Roma, 23 maggio 2017. “Non si arresta lo stato di allarme nel settore costruzioni.” Lo fanno sapere i sindacati di categoria Cgil Cisl Uil che giovedì 25 maggio scenderanno in varie piazze italiane per rivendicare politiche di rilancio per un settore economico “che deve tornare ad essere strategico per il paese” dichiarano i Segretari Generali Panzarella (Feneal Uil), Turri (Filca Cisl), Genovesi (Fillea Cgil). “Chiediamo investimenti e lavoro contro una crisi senza precedenti che continua a sferrare colpi come dimostrano anche gli ultimi dati dell’osservatorio casse edili che continuano a registrare cali: - 45% dei lavoratori, - 50% della massa salari , - 58% delle ore lavorate, - 44% delle imprese a gennaio 2017 su gennaio 2008.” “Occorre investire, spendere presto e bene le risorse – spiegano - perché il sistema infrastrutturale del Paese è al collasso in molte sue parti ed il paese necessita di manutenzione, recupero e riqualificazione urbana.” Al Governo i sindacati chiederanno ancora una volta di trovare una soluzione al problema legato all’anticipo pensionistico per gli edili.

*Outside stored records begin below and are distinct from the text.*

Lemma fit_all_trace x y w :
  let calls := (fit_all solver x y w).1 in
  Forall (same_data x y w) calls /\
  Forall no_stopping_condition calls /\
  (fun call => (fit_func call, fit_grad call)) <$> calls `prefix_of` families /\
  chained solver initial_guess calls.
Proof.
  cbv zeta. run_fit_all solver.
  all: split; [repeat constructor|].
  all: split; [repeat constructor|].
  all: split; [eexists; reflexivity|].
  all: cbn [chained fit_c];
       repeat match goal with H : solver _ = _ |- _ => rewrite H; clear H end;
       repeat split.
Qed.

Lemma fit_all_results x y w results :
  (fit_all solver x y w).2 = Normal results ->
  length (fit_all solver x y w).1 = 5%nat /\
  functionName <$> results = family_names.
Proof. run_fit_all solver; intros [= <-]; split; reflexivity. Qed.

Lemma fit_all_defined x y w : (fit_all solver x y w).2 <> Undefined.
Proof. run_fit_all solver; discriminate. Qed.

(** A call that the solver answers with an exception is the last one,
    and the exception is the outcome. *)
Lemma fit_all_throws x y w call msg :
  call ∈ (fit_all solver x y w).1 -> solver call = ApError msg ->
  (fit_all solver x y w).2 = Throws msg /\ last (fit_all solver x y w).1 = Some call.
Proof.
  run_fit_all solver; intros Hin Herr;
  repeat (apply elem_of_cons in Hin as [->|Hin];
          [first [congruence | split; [congruence | reflexivity]]|]);
  apply elem_of_nil in Hin; destruct Hin.
Qed.

(** With no exception the five results are there. *)
Lemma fit_all_normal x y w :
  (forall call, call ∈ (fit_all solver x y w).1 -> exists c' e, solver call = Fitted c' e) ->
  exists results, (fit_all solver x y w).2 = Normal results.
Proof.
  run_fit_all solver; intros Hok; eauto.
  all: match goal with H : solver ?call = ApError _ |- _ =>
         destruct (Hok call) as (? & ? & ?); [|congruence] end.
  all: repeat first [apply list_elem_of_here | apply list_elem_of_further].
Qed.
End Fitter.
(** The Set that on(event, ...) adds to. *)
Lemma listeners_on k e c b :
  Bus.listeners (Bus.on e c b) !! k
  = if decide (k = e) then Some (default (Bus.new_set b) (Bus.listeners b !! e))
    else Bus.listeners b !! k.
Proof.
  unfold Bus.on. destruct (Bus.listeners b !! e) as [s|] eqn:E.
  - rewrite E. cbn. destruct (decide (k = e)) as [->|]; [done|done].
  - cbn [Bus.listeners]. rewrite lookup_insert_eq. cbn [Bus.listeners].
    destruct (decide (k = e)) as [->|Hne].
    + by rewrite lookup_insert_eq.
    + by rewrite lookup_insert_ne.
Qed.

Lemma entries_on s e c b :
  Bus.entries s (Bus.on e c b)
  = if decide (s = default (Bus.new_set b) (Bus.listeners b !! e))
    then Bus.set_add c (match Bus.listeners b !! e with
                        | Some _ => Bus.entries s b
                        | None => []
                        end)
    else Bus.entries s b.
Proof.
  unfold Bus.on, Bus.entries. destruct (Bus.listeners b !! e) as [s0|] eqn:E.
  - rewrite E. cbn. destruct (decide (s = s0)) as [->|Hne].
    + by rewrite lookup_insert_eq.
    + by rewrite lookup_insert_ne.
  - cbn [Bus.listeners]. rewrite lookup_insert_eq. cbn.
    destruct (decide (s = Bus.new_set b)) as [->|Hne].
    + by rewrite !lookup_insert_eq.
    + by rewrite !lookup_insert_ne.
Qed.

Lemma closures_on e c b : Bus.closures (Bus.on e c b) = Bus.closures b.
Proof.
  unfold Bus.on. destruct (Bus.listeners b !! e) as [s0|] eqn:E.
  - by rewrite E.
  - cbn [Bus.listeners]. by rewrite lookup_insert_eq.
Qed.

Lemma listeners_off e c b : Bus.listeners (Bus.off e c b) = Bus.listeners b.
Proof. unfold Bus.off. by destruct (Bus.listeners b !! e). Qed.
(** X18: the rewrite keeps the raw categories that name a tag other than
    "Other", in their order and with their repetitions; "Other" is in the
    result exactly when some raw category is "Other" or names no tag, and
    then it is there once, as the last category. *)
Theorem normalize_categories_keeps_known (rawCategories : list string) :
  filter known (normalize_categories rawCategories) = filter known rawCategories ∧
  ("Other" ∈ normalize_categories rawCategories ↔ ¬ Forall known rawCategories) ∧
  (∀ before after,
     normalize_categories rawCategories = (before ++ "Other" :: after)%list →
     after = [] ∧ before = filter known rawCategories).
Proof.
  rewrite normalize_categories_eq.
  pose proof (filter_known_all rawCategories) as Hk.
  assert ("Other" ∉ filter known rawCategories) as Hnot.
  { intros [Ho _]%list_elem_of_filter. by apply other_not_known. }
  destruct (decide (Forall known rawCategories)) as [Hall | Hsome].
  - rewrite (right_id_L [] (++)%list). split; [by apply filter_id |]. split.
    + split; [done | by intros Hno].
    + intros before after Heq. destruct Hnot. rewrite Heq.
      apply elem_of_app. right. apply list_elem_of_here.
  - split; [| split].
    + rewrite filter_app, (filter_id known _ Hk).
      rewrite filter_cons, decide_False by apply other_not_known.
      by rewrite filter_nil, (right_id_L [] (++)%list).
    + split; [done |]. intros _. apply elem_of_app. right. apply list_elem_of_here.
    + intros before after Heq.
      destruct after as [|x after' _] using rev_ind.
      * apply app_inj_tail in Heq as [<- _]. done.
      * rewrite app_comm_cons, (assoc_L (++)%list) in Heq.
        apply app_inj_tail in Heq as [Heq _].
        destruct Hnot. rewrite Heq. apply elem_of_app. right. apply list_elem_of_here.
Qed.

(** X19: the rewrite of the categories is idempotent. *)
Theorem normalize_categories_idempotent (rawCategories : list string) :
  normalize_categories (normalize_categories rawCategories)
  = normalize_categories rawCategories.
Proof.
  rewrite (normalize_categories_eq rawCategories).
  rewrite normalize_categories_eq.
  pose proof (filter_known_all rawCategories) as Hk.
  destruct (decide (Forall known rawCategories)) as [Hall | Hsome].
  - rewrite (right_id_L [] (++)%list).
    rewrite (filter_id known _ Hk). rewrite decide_True; [| done].
    by rewrite (right_id_L [] (++)%list).
  - rewrite filter_app, (filter_id known _ Hk).
    rewrite filter_cons, decide_False by apply other_not_known.
    rewrite decide_False; [by rewrite filter_nil, (right_id_L [] (++)%list) |].
    intros [_ Hother%Forall_cons]%Forall_app.
    destruct Hother as [Ho _]. by apply other_not_known.
Qed.

(** X20: every DApp of the list carries only categories that are tags of
    the tag bar, and a DApp that came with categories keeps at least
    one. *)
Theorem dApps_categories_are_tags {Rest : Type}
    (data : list (DApp Rest)) (d : DApp Rest) :
  d ∈ dApps data →
  (∀ category, category ∈ categories d → category ∈ USED_TAGS) ∧
  ∃ raw, raw ∈ data ∧ name d = name raw ∧ slug d = slug raw ∧
         (categories d = [] ↔ categories raw = []).
Proof.
  unfold dApps. intros (raw & -> & Hraw)%list_elem_of_fmap. simpl. split.
  - intros category. rewrite normalize_categories_eq.
    intros [[[Hk _] _]%list_elem_of_filter | Hother]%elem_of_app; [done |].
    destruct (decide (Forall known (categories raw))); [by apply elem_of_nil in Hother |].
    apply list_elem_of_singleton in Hother as ->.
    unfold USED_TAGS. do 7 apply list_elem_of_further. apply list_elem_of_here.
  - exists raw. repeat split; [done | |].
    + rewrite normalize_categories_eq. intros Hnil.
      apply app_eq_nil in Hnil as [Hf Ho].
      destruct (decide (Forall known (categories raw))) as [Hall | _]; [| done].
      by rewrite (filter_id known _ Hall) in Hf.
    + intros ->. reflexivity.
Qed.

Lemma dApps_categories_are_tags_witness :
  ∃ raw,
    raw ∈ [ {| name := "QuipuSwap"; slug := "quipu";
               categories := ["DEX"; "Lending"; "DEX"]; restProps := tt |} ] ∧
    "QuipuSwap" = name raw ∧ "quipu" = slug raw ∧
    (normalize_categories ["DEX"; "Lending"; "DEX"] = [] ↔ categories raw = []).
Proof.
  destruct (dApps_categories_are_tags
              [ {| name := "QuipuSwap"; slug := "quipu";
                   categories := ["DEX"; "Lending"; "DEX"]; restProps := tt |} ]
              {| name := "QuipuSwap"; slug := "quipu";
                 categories := normalize_categories ["DEX"; "Lending"; "DEX"];
                 restProps := tt |}) as [_ Hraw].
  - apply list_elem_of_here.
  - exact Hraw.
Defined.

End DAppsListFacts.

(** * Properties of the tabs of the Explore page *)

Module ExploreFacts.
Import Explore.

Section Tabs.

Context {Component : Type}.
(** * infra-core: the configuration tree builder, the manager strategy
      and the concurrent command runner

    A shallow embedding of

    - [src/docker/infrastructure/adapters/yaml/yaml_builder.py]
      ([FluentYAMLBuilder]),
    - [src/docker/infrastructure/adapters/repositories/netplan_repository.py]
      ([PortNetplanRepositoryYaml.create]),
    - [src/docker/domain/command/command_builder/strategies/manager_strategy.py]
      ([ManagerStrategy.categorize]),
    - [src/docker/infrastructure/adapters/ui/command_runner_ui.py]
      ([CommandRunnerUI.run]).

    Python objects that are mutated in place are modelled by explicit state
    passing.  A method either returns or raises; in both cases the state of the
    receiver at that moment is part of the outcome. *)

From Stdlib Require Import List String Ascii ZArith Lia Bool Arith Permutation.
Import ListNotations.
Open Scope string_scope.
Open Scope list_scope.
Set Warnings "-register-all".

(* ================================================================== *)
(** ** Python values, exceptions and insertion-ordered dictionaries    *)
(* ================================================================== *)

(** Exceptions raised by the modelled code.  [KeyError] and [ValueError]
    carry the message the source builds with an f-string. *)
Inductive exn : Type :=
| KeyError (msg : string)
| ValueError (msg : string)
| AttributeError
| StopIteration
| IndexError
| YAMLError.

(** Outcome of a method on a mutable receiver of state [S]: the method
    returns, or it raises; [s] is the receiver when control leaves. *)
Inductive outcome (S : Type) : Type :=
| Return (s : S)
| Raise (e : exn) (s : S).
Arguments Return {S} s.
Arguments Raise {S} e s.

Definition bind {S : Type} (o : outcome S) (k : S -> outcome S) : outcome S :=
  match o with
  | Return s => k s
  | Raise e s => Raise e s
  end.

Notation "o >>= k" := (bind o k) (at level 50, left associativity).

Definition state_of {S : Type} (o : outcome S) : S :=
  match o with Return s => s | Raise _ s => s end.

Definition returned {S : Type} (o : outcome S) : bool :=
  match o with Return _ => true | Raise _ _ => false end.

(** A Python [dict]: keys are unique and keep their insertion order;
    assigning to an existing key keeps its position. *)
Section Dict.
Context {K V : Type} (eqb : K -> K -> bool).

Definition dict : Type := list (K * V).

Fixpoint dict_get (k : K) (d : dict) : option V :=
  match d with
  | [] => None
  | (k', v) :: d' => if eqb k k' then Some v else dict_get k d'
  end.

Fixpoint dict_set (k : K) (v : V) (d : dict) : dict :=
  match d with
  | [] => [(k, v)]
  | (k', v') :: d' =>
      if eqb k k' then (k', v) :: d' else (k', v') :: dict_set k v d'
  end.

Definition dict_keys (d : dict) : list K := map fst d.

(** [d.setdefault(k, v)] *)
Definition dict_setdefault (k : K) (v : V) (d : dict) : dict :=
  match dict_get k d with
  | Some _ => d
  | None => dict_set k v d
  end.

End Dict.

Arguments dict K V : clear implicits.

(** Values that ruamel.yaml hands to, and takes from, the builder:
    scalars, [list]s (CommentedSeq) and [dict]s (CommentedMap) with string
    keys.  Floats are left out. *)
Inductive scalar : Type :=
| SNone
| SBool (b : bool)
| SInt (z : Z)
| SStr (s : string).

Inductive pyvalue : Type :=
| DScalar (s : scalar)
| DList (l : list pyvalue)
| DMap (m : list (string * pyvalue)).

(** Python truthiness of a value, as tested by [yaml.load(...) or {}]. *)
Definition truthy (d : pyvalue) : bool :=
  match d with
  | DScalar SNone => false
  | DScalar (SBool b) => b
  | DScalar (SInt z) => negb (z =? 0)%Z
  | DScalar (SStr s) => negb (s =? "")
  | DList l => match l with [] => false | _ => true end
  | DMap m => match m with [] => false | _ => true end
  end.

(** ['/'.join(xs)] *)
Fixpoint join (sep : string) (xs : list string) : string :=
  match xs with
  | [] => ""
  | [x] => x
  | x :: xs' => (x ++ sep ++ join sep xs')%string
  end.

(* ================================================================== *)
(** ** The configuration tree                                          *)
(* ================================================================== *)

(** What a node holds in its [value] attribute: [None], a raw list, or a
    [YamlValue] wrapper. *)
Inductive node_value : Type :=
| VNone
| VList (l : list pyvalue)
| VYaml (d : pyvalue).

(** A [YAMLNode] with its subtree.  The [parent] back-reference of the
    source is the position of the node in the tree: the cursor of the
    builder is the list of child indices that leads from the root to it,
    and the parent of a node is reached by dropping the last index. *)
Inductive YAMLNode : Type :=
| Node (name : string) (value : node_value) (children : list YAMLNode).

Definition name (n : YAMLNode) : string :=
  match n with Node nm _ _ => nm end.
Definition value (n : YAMLNode) : node_value :=
  match n with Node _ v _ => v end.
Definition children (n : YAMLNode) : list YAMLNode :=
  match n with Node _ _ cs => cs end.

Definition path : Type := list nat.

(** Modelled from the spec: the constructor of [YAMLNode] and the class
    [YamlValue] (yaml_node.py and yaml_value.py are not among the sources).
    A node value is absent, a scalar or an ordered sequence; a scalar is
    kept in a [YamlValue] whose [to_dict()] gives the scalar back, a
    sequence is kept as the list itself and is emitted as it is. *)
Definition store (v : pyvalue) : node_value :=
  match v with
  | DScalar SNone => VNone
  | DList l => VList l
  | _ => VYaml v
  end.

Definition new_node (nm : string) (v : pyvalue) : YAMLNode := Node nm (store v) [].

(** Modelled from the spec: [YAMLNode.add_child] appends a child under the
    node; children keep their insertion order. *)
Definition node_add_child (nm : string) (v : pyvalue) (n : YAMLNode) : YAMLNode :=
  Node (name n) (value n) (children n ++ [new_node nm v]).

(** Modelled from the spec: [YAMLNode.find_child] matches by child name;
    the first child of that name is returned, here with its index. *)
Fixpoint find_child_from (i : nat) (key : string) (cs : list YAMLNode)
  : option (nat * YAMLNode) :=
  match cs with
  | [] => None
  | c :: cs' => if name c =? key then Some (i, c) else find_child_from (S i) key cs'
  end.

Definition find_child (key : string) (n : YAMLNode) : option (nat * YAMLNode) :=
  find_child_from 0 key (children n).

Definition set_value (v : node_value) (n : YAMLNode) : YAMLNode :=
  Node (name n) v (children n).

(** The node at a position, and the in-place update of the node at a
    position. *)
Fixpoint get (t : YAMLNode) (p : path) : option YAMLNode :=
  match p with
  | [] => Some t
  | i :: q => match nth_error (children t) i with
              | Some c => get c q
              | None => None
              end
  end.

Fixpoint list_update {A : Type} (i : nat) (f : A -> A) (l : list A) : list A :=
  match l, i with
  | [], _ => []
  | x :: l', O => f x :: l'
  | x :: l', S j => x :: list_update j f l'
  end.

Fixpoint update (f : YAMLNode -> YAMLNode) (p : path) (t : YAMLNode) : YAMLNode :=
  match p with
  | [] => f t
  | i :: q => Node (name t) (value t) (list_update i (update f q) (children t))
  end.

(** [node.parent]: the position of the parent, [None] at the root. *)
Definition parent (p : path) : option path :=
  match p with
  | [] => None
  | _ => Some (removelast p)
  end.

(* ================================================================== *)
(** ** FluentYAMLBuilder                                               *)
(* ================================================================== *)

Record FluentYAMLBuilder : Type := mkBuilder {
  root : option YAMLNode;
  current : option path
}.

(** [FluentYAMLBuilder(root_name)]; the empty name is falsy. *)
Definition init (root_name : option string) : FluentYAMLBuilder :=
  match root_name with
  | Some nm =>
      if nm =? "" then mkBuilder None None
      else mkBuilder (Some (new_node nm (DScalar SNone))) (Some [])
  | None => mkBuilder None None
  end.

(** The node under the cursor; [None] when there is no cursor. *)
Definition current_node (b : FluentYAMLBuilder) : option YAMLNode :=
  match root b, current b with
  | Some t, Some p => get t p
  | _, _ => None
  end.

Definition add_child (nm : string) (v : pyvalue) (stay : bool) (b : FluentYAMLBuilder)
  : outcome FluentYAMLBuilder :=
  match root b with
  | None => Return (mkBuilder (Some (new_node nm v)) (Some []))
  | Some t =>
      match current b with
      | None => Raise AttributeError b
      | Some p =>
          match get t p with
          | None => Raise AttributeError b
          | Some n =>
              Return (mkBuilder
                        (Some (update (node_add_child nm v) p t))
                        (Some (if stay then p else p ++ [List.length (children n)])))
          end
      end
  end.

(** The loop of [navigate_to]: [node] is the node reached so far, [here]
    its position, [traversed_path] the keys followed so far. *)
Fixpoint navigate_loop (node : YAMLNode) (here : path) (traversed_path : list string)
         (keys : list string) : exn + path :=
  match keys with
  | [] => inr here
  | key :: rest =>
      match find_child key node with
      | Some (i, child) =>
          navigate_loop child (here ++ [i]) (traversed_path ++ [key]) rest
      | None =>
          inl (KeyError ("Path not found at segment '" ++ key
                         ++ "' after traversing: " ++ join "/" traversed_path)%string)
      end
  end.

Definition navigate_to (keys : list string) (b : FluentYAMLBuilder)
  : outcome FluentYAMLBuilder :=
  match root b with
  | None =>
      match keys with
      | [] => Return (mkBuilder None None)
      | _ => Raise AttributeError b
      end
  | Some t =>
      match navigate_loop t [] [] keys with
      | inr p => Return (mkBuilder (Some t) (Some p))
      | inl e => Raise e b
      end
  end.

(** [recursive_search] of [navigate_to_recursively]; the recursive call
    passes the enclosing [name], the first test uses the parameter. *)
Fixpoint recursive_search (nm : string) (node : YAMLNode) (name_rc : string)
  : option path :=
  match node with
  | Node n _ cs =>
      if n =? name_rc then Some []
      else
        (fix loop (i : nat) (cs : list YAMLNode) : option path :=
           match cs with
           | [] => None
           | child :: cs' =>
               match recursive_search nm child nm with
               | Some p => Some (i :: p)
               | None => loop (S i) cs'
               end
           end) 0 cs
  end.
(** The fallback score of the evaluation client, with the reasoning
    literal left open: scores 5, tags [untagged], category [other],
    complexity [intermediate], and the token estimate the least integer
    that is at least a quarter of the content length. *)
Definition default_score (literal : jsstring) (promptContent : jsstring)
  (s : PromptScore.t) : Prop :=
  PromptScore.clarity s = 5%Q /\
  PromptScore.structure s = 5%Q /\
  PromptScore.usefulness s = 5%Q /\
  PromptScore.overall s = 5%Q /\
  PromptScore.reasoning s = Reasoning.mk literal literal literal literal /\
  PromptScore.suggestedTags s = [js "untagged"] /\
  PromptScore.category s = other /\
  PromptScore.complexity s = intermediate /\
  exists tokens : Z,
    PromptScore.estimatedTokens s = Some (inject_Z tokens) /\
    4 * (tokens - 1) < Z.of_nat (length promptContent) <= 4 * tokens.

(** The fallback of the auto-tagger, with the reasoning literal left open. *)
Definition default_tags (literal : jsstring) (r : AutoTagResult.t) : Prop :=
  AutoTagResult.tags r = [js "prompt"; js "untagged"] /\
  AutoTagResult.confidence r = double_0_1 /\
  AutoTagResult.reasoning r = literal.
(** ** Arithmetic on doubles

    A number of the program is a double, and [number] holds the exact
    value of a finite one.  The sum and the quotient of two doubles are
    the doubles nearest to the exact sum and quotient, the one with the
    even significand when two are equally near, and an infinity when that
    double would be of magnitude 2^1024 or more. *)

(** The power of two at or below a positive number:
    [2 ^ binade x <= x < 2 ^ (binade x + 1)]. *)
Definition binade (x : number) : Z :=
  let e := Z.log2 (Qnum x) - Z.log2 (Zpos (Qden x)) in
  if Qle_bool (2 ^ e) x then e else e - 1.

(** The nearest integer, the even one of two that are equally near. *)
Definition round_half_even (y : number) : Z :=
  let f := Qfloor y in
  match Qcompare (y - inject_Z f) (1 # 2) with
  | Lt => f
  | Gt => f + 1
  | Eq => if Z.even f then f else f + 1
  end.

(** A double has a significand of 53 bits, and its exponent is at least
    -1022. *)
Definition round_positive (x : number) : number :=
  let ulp := (2 ^ (Z.max (binade x) (-1022) - 52))%Q in
  inject_Z (round_half_even (x / ulp)) * ulp.

(** The nearest number with such a significand, whatever its exponent. *)
Definition round_nearest (x : number) : number :=
  match Qcompare x 0 with
  | Eq => 0
  | Gt => round_positive x
  | Lt => - round_positive (- x)
  end.

(** The value of an arithmetic operation on finite numbers. *)
Inductive double : Type :=
| Finite (x : number)
| Infinity (negative : bool).

(** The exponent of a finite double is at most 1023. *)
Definition round_double (x : number) : double :=
  if Qle_bool (2 ^ 1024) (round_nearest x) then Infinity false
  else if Qle_bool (round_nearest x) (- 2 ^ 1024) then Infinity true
  else Finite (round_nearest x).

(** [a + b] for a finite [b], and [a / n] for a finite [n] above 0 *)
Definition Number_add (a : double) (b : number) : double :=
  match a with
  | Finite x => round_double (x + b)
  | Infinity negative => Infinity negative
  end.

Definition Number_div (a : double) (n : number) : double :=
  match a with
  | Finite x => round_double (x / n)
  | Infinity negative => Infinity negative
  end.

(** ** Plain objects used as counters ([Record<string, number>])

    The own properties of the object in creation order.  What a counter
    holds under a key is a number, or, once the key has named a function
    member of [Object.prototype], a string: the source text of the
    member, which begins with the word [function], with a [1] added for
    every increment; [Source rest] is the string [function] followed by
    [rest].  A number held is a count of increments, a whole number;
    adding 1 to it is exact as long as it is below 2^53, which takes as
    many increments to pass. *)

Inductive held : Type :=
| Count (n : Z)
| Source (rest : jsstring).

Definition counter := list (jsstring * held).

(** The own property names of [Object.prototype]: eleven functions and the
    accessor [__proto__]. *)
Definition Object_prototype_keys : list jsstring :=
  [ js "constructor"; js "hasOwnProperty"; js "isPrototypeOf";
    js "propertyIsEnumerable"; js "toLocaleString"; js "toString";
    js "valueOf"; js "__proto__"; js "__defineGetter__";
    js "__defineSetter__"; js "__lookupGetter__"; js "__lookupSetter__" ].

Definition inherited (key : jsstring) : bool :=
  existsb (jsstring_eqb key) Object_prototype_keys.

Fixpoint own {V} (o : list (jsstring * V)) (key : jsstring) : option V :=
  match o with
  | [] => None
  | (k, n) :: rest => if jsstring_eqb k key then Some n else own rest key
  end.

(** [o[key] = v] for a key other than [__proto__]: an existing property
    keeps its place, a new one is created last. *)
Fixpoint assign {V} (o : list (jsstring * V)) (key : jsstring) (v : V)
  : list (jsstring * V) :=
  match o with
  | [] => [(key, v)]
  | (k, n) :: rest =>
      if jsstring_eqb k key then (k, v) :: rest
      else (k, n) :: assign rest key v
  end.

(** [(x || 0) + 1] for what a counter holds: a string is not empty, and
    the sum of a string and a number is the string followed by the
    numeral. *)
Definition or_zero_plus_one (x : held) : held :=
  match x with
  | Count n => Count ((if n =? 0 then 0 else n) + 1)
  | Source rest => Source (rest ++ js "1")
  end.

Section Counters.

(** What follows the word [function] in the source text that
    [Function.prototype.toString] gives for the member of
    [Object.prototype] of that name; the implementation chooses it. *)
Variable native_source : jsstring -> jsstring.

(** [o[key] = (o[key] || 0) + 1].  Without an own property the read
    [o[key]] finds the member of [Object.prototype] of that name, if there
    is one.  For a function, the sum is its source text followed by [1].
    For [__proto__] the read gives the prototype object and the sum is a
    string, which the setter of [__proto__] ignores: the object stays as
    it is. *)
Definition increment (o : counter) (key : jsstring) : counter :=
  match own o key with
  | Some x => assign o key (or_zero_plus_one x)
  | None =>
      if jsstring_eqb key (js "__proto__") then o
      else if inherited key
      then assign o key (Source (native_source key ++ js "1"))
      else assign o key (Count 1)
  end.

(** [keys.forEach(key => { o[key] = (o[key] || 0) + 1 })] *)
Definition tally (o : counter) (keys : list jsstring) : counter :=
  fold_left increment keys o.

End Counters.

(** *** Property enumeration order

    An array index is a canonical decimal numeral below 2^32 - 1.
    [Object.entries] lists the array-index keys first, in ascending numeric
    order, then the other keys in creation order. *)

Definition is_digit (c : code_unit) : bool := ((48 <=? c) && (c <=? 57))%N.

Fixpoint digits_value (acc : N) (s : jsstring) : option N :=
  match s with
  | [] => Some acc
  | c :: rest =>
      if is_digit c then digits_value (acc * 10 + (c - 48))%N rest else None
  end.

Definition array_index (key : jsstring) : option N :=
  match key with
  | [] => None
  | c :: rest =>
      if (c =? 48)%N then
        match rest with [] => Some 0%N | _ :: _ => None end
      else
        match digits_value 0%N key with
        | Some n => if (n <? 2 ^ 32 - 1)%N then Some n else None
        | None => None
        end
  end.
(** * Operit GitHub tools: a shallow embedding of
      [tools/github/import_anthropic_skills.py] and [tools/github/list_issues.py]

    The two programs are HTTP orchestration written in Python.  They are
    embedded here as Rocq functions:

    - a Python [str] is a list of Unicode code points ([str := list N]);
    - a decoded JSON document is the inductive type [json];
    - effects (HTTP exchanges, [time.sleep], [print], the wall clock) are
      threaded through an explicit [World]; a computation is a function
      [World -> res A * World], where [res] is either a value or a raised
      Python exception;
    - library results whose exact text is outside the model (Unicode case
      tables, [repr] of floats and containers, wording of interpreter error
      messages, URL quoting, the dedented prompt template) are left
      uninterpreted: they are read from a record [Interp], and every general
      theorem holds for every such record. *)

From Stdlib Require Import String Ascii.
From Stdlib Require Import List ZArith NArith Lia Bool Sorted Permutation.
Import ListNotations.

Set Implicit Arguments.
Set Warnings "-register-all,-abstract-large-number".

(* ================================================================= *)
(** * Python strings *)
(* ================================================================= *)

Module Py.

(** A Python [str]: a sequence of code points. *)
Definition str := list N.

Fixpoint bytes_of_string (s : string) : list N :=
  match s with
  | EmptyString => []
  | String a r => N_of_ascii a :: bytes_of_string r
  end.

Per come oggi è concepita la normativa rischiano di essere pochissimi gli operai edili over 60 che potranno accedere all’APE Agevolata, in quanto i requisiti attuali risultano eccessivi per chi, strutturalmente, lavora con discontinuità. “Mandare in pensione operai edili over 60 dopo tanti anni passati sulle impalcature – aggiungono - non è solo un atto di giustizia che sicuramente ridurrebbe i tanti incidenti tragici che negli ultimi anni sono aumentati in particolare tra gli operai più anziani, ma anche un modo per favorire le assunzioni di migliaia di giovani tecnici preparati ad affrontare le sfide di un’edilizia sempre più di qualità.” Infine sul rinnovo del contratto edile Feneal Filca Fillea chiedono alle controparti “di fare un salto di qualità per accettare fino in fondo la sfida della qualità, della valorizzazione dell’occupazione stabile e del riconoscimento delle professionalità vecchie e nuove.”